Self-employed could get emergency cash payments before June, (The Telegraph)
The self-employed could be handed emergency cash payments sooner than first expected following the smooth launch of a taxpayer-funded furlough scheme.
Rishi Sunak, the Chancellor has vowed to support contractors with a scheme that will pay 80pc of their profits up to a maximum of £2,500 a month.
Freelancers were shocked after he said this help would not arrive until the beginning of June, much later than a similar package to protect the wages of furloughed workers which will make its first payments this week.
But early signs of success on the furlough scheme means Mr Sunak may now get help to self-employed workers quicker than first thought.
Grants for the self-employed will be calculated using their average profit over the last three years.
IR35 Tax law reform ‘will create zero-rights staff’ according to House of Lords, (The Times)
Peers are warning that new tax avoidance measures are “riddled with problems” and that the rules should be completely overhauled.
Reforms to legislation governing the use of contractors were meant to be introduced this month, but were postponed for a year by Rishi Sunak, the chancellor, because of the coronavirus pandemic.
A House of Lords committee is calling on the government to use the delay to revamp the rules, which are known as IR35. The measures are aimed at cracking down on “disguised employment”, involving contract workers providing freelance services, usually through their own limited company, when HM Revenue & Customs believes that they should be treated as full-time employees.
The sub-committee says in its report that it shares concerns voiced by witnesses that the rules place too great a burden on businesses.The peers say that the government should push ahead with recommendations made by the Taylor Review, which said three years ago that labour taxation should be “more consistent across employment forms, while at the same time improving the rights and entitlements of self-employed people”
A spokesman for the Treasury said: “It is right to ensure that two individuals doing the same work for the same employer pay the same tax and national insurance contributions.”
Union uproar as gig economy workers slapped with hefty fines for couriering in York City centre (Taxi Point News)
The Independent Workers Great Britain (IWGB) union, representing couriers in York have slammed York Police for issuing fines to gig economy workers who have attempted to deliver food, groceries and prescriptions within the centre of York’s pedestrianised area during lockdown.
The outrage comes as a video released on social media showed a Deliveroo bike courier being stopped and searched by two officers.
The stance by the police to issue fines comes as measures were put in place prior to the coronavirus pandemic to crack down on reckless drivers, by prohibiting access to the city centre; action supported by the IWGB.
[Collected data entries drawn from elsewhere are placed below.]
(* ===== verification/AmmRoute.v ===== *)
(** * Routes of swaps

    [src/modules/ammdata/utils/route.rs]: the legs that a swap left in the pools it went through, put back in
    order.  The loops have fuel; running out is [None].  The JSON of a route is not modelled. *)
From stdpp Require Import strings.
From S2P Require Import Prelude Bytes RunesTransfer RunesStore RunesChain RunesInscriptions AlkTrace AmmPath.

Open Scope Z_scope.

Record RouteLeg := mkLeg {
  lg_pool : SchemaAlkaneId;
  lg_base : SchemaAlkaneId;
  lg_quote : SchemaAlkaneId;
  lg_base_delta : Z;
  lg_quote_delta : Z;
  lg_seq : Z;
}.

#[global] Instance RouteLeg_eq_dec : EqDecision RouteLeg.
Proof. solve_decision. Defined.

(** What the trader pays in and gets out. *)
Definition flow (leg : RouteLeg) : option (SchemaAlkaneId * Z * SchemaAlkaneId * Z) :=
  match Z.sgn (lg_base_delta leg), Z.sgn (lg_quote_delta leg) with
  | 1, -1 => Some (lg_base leg, Z.abs (lg_base_delta leg), lg_quote leg, Z.abs (lg_quote_delta leg))
  | -1, 1 => Some (lg_quote leg, Z.abs (lg_quote_delta leg), lg_base leg, Z.abs (lg_base_delta leg))
  | _, _ => None
  end.

Record Route := mkRoute {
  rt_legs : list RouteLeg;
  rt_net : gmap SchemaAlkaneId Z;
  rt_via : list SchemaAlkaneId;
}.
Coronavirus: Influencers’ glossy lifestyles lose their shine, (BBC News)
The economic consequences of the coronavirus pandemic are far-reaching, and advertising and marketing budgets are among the first things businesses are cutting back on as they try to survive.
That spells trouble for the media industry at large, all the way from the biggest of the newspaper brands down to the one-person-band social media creators.
And in the case of “influencers” not only is sponsorship evaporating, but also their ability to generate content as brands stop providing products to try out and ditch plans for press trips.
The Lifestyle Agency specialises in luxury lifestyle PR and affiliate marketing through links on blogs and social media. It says influencers were first to lose out on campaigns.
But with engagement on Facebook up 40% and downloads of TikTok reaching record numbers, there is a captive audience to target.
Coronavirus: Creative Industries Federation launches major campaign for urgent government funding, (The Stage)
Organisations spanning the creative industries are coming together to call for urgent government support during the coronavirus crisis, as part of a major new campaign to raise awareness of the sector’s importance.
The #OurWorldWithout campaign has been set up by the Creative Industries Federation, whose members include organisations and individuals working in theatre, music, visual arts, film and design.
It is asking the government for urgent funding for the creative industries to help its businesses and professionals during the pandemic.
According to the federation, with theatres and venues closed and major events and projects cancelled, more than half of people and organisations working in creative fields have seen a 100% drop in income.
UK could lose half of its creative businesses, say key cultural figures in open letter, (The Art Newspaper)
More than 400 cultural figures have signed an open letter urging the UK government to step in and save the country’s creative industries in the wake of the coronavirus crisis.
The Tate director Maria Balshaw, artist Jeremy Deller and Design Museum director Tim Marlow are among those who have backed a call by the advocacy organisation Creative Industries Federation (CIF) for urgent funding; otherwise, the UK could lose half of its creative businesses and become a “cultural wasteland”, the letter says.
In a CIF survey of 2,000 creative organisations and freelancers, one in seven respondents said they can only last until the end of April on existing financial reserves, while only half think their reserves will last beyond June.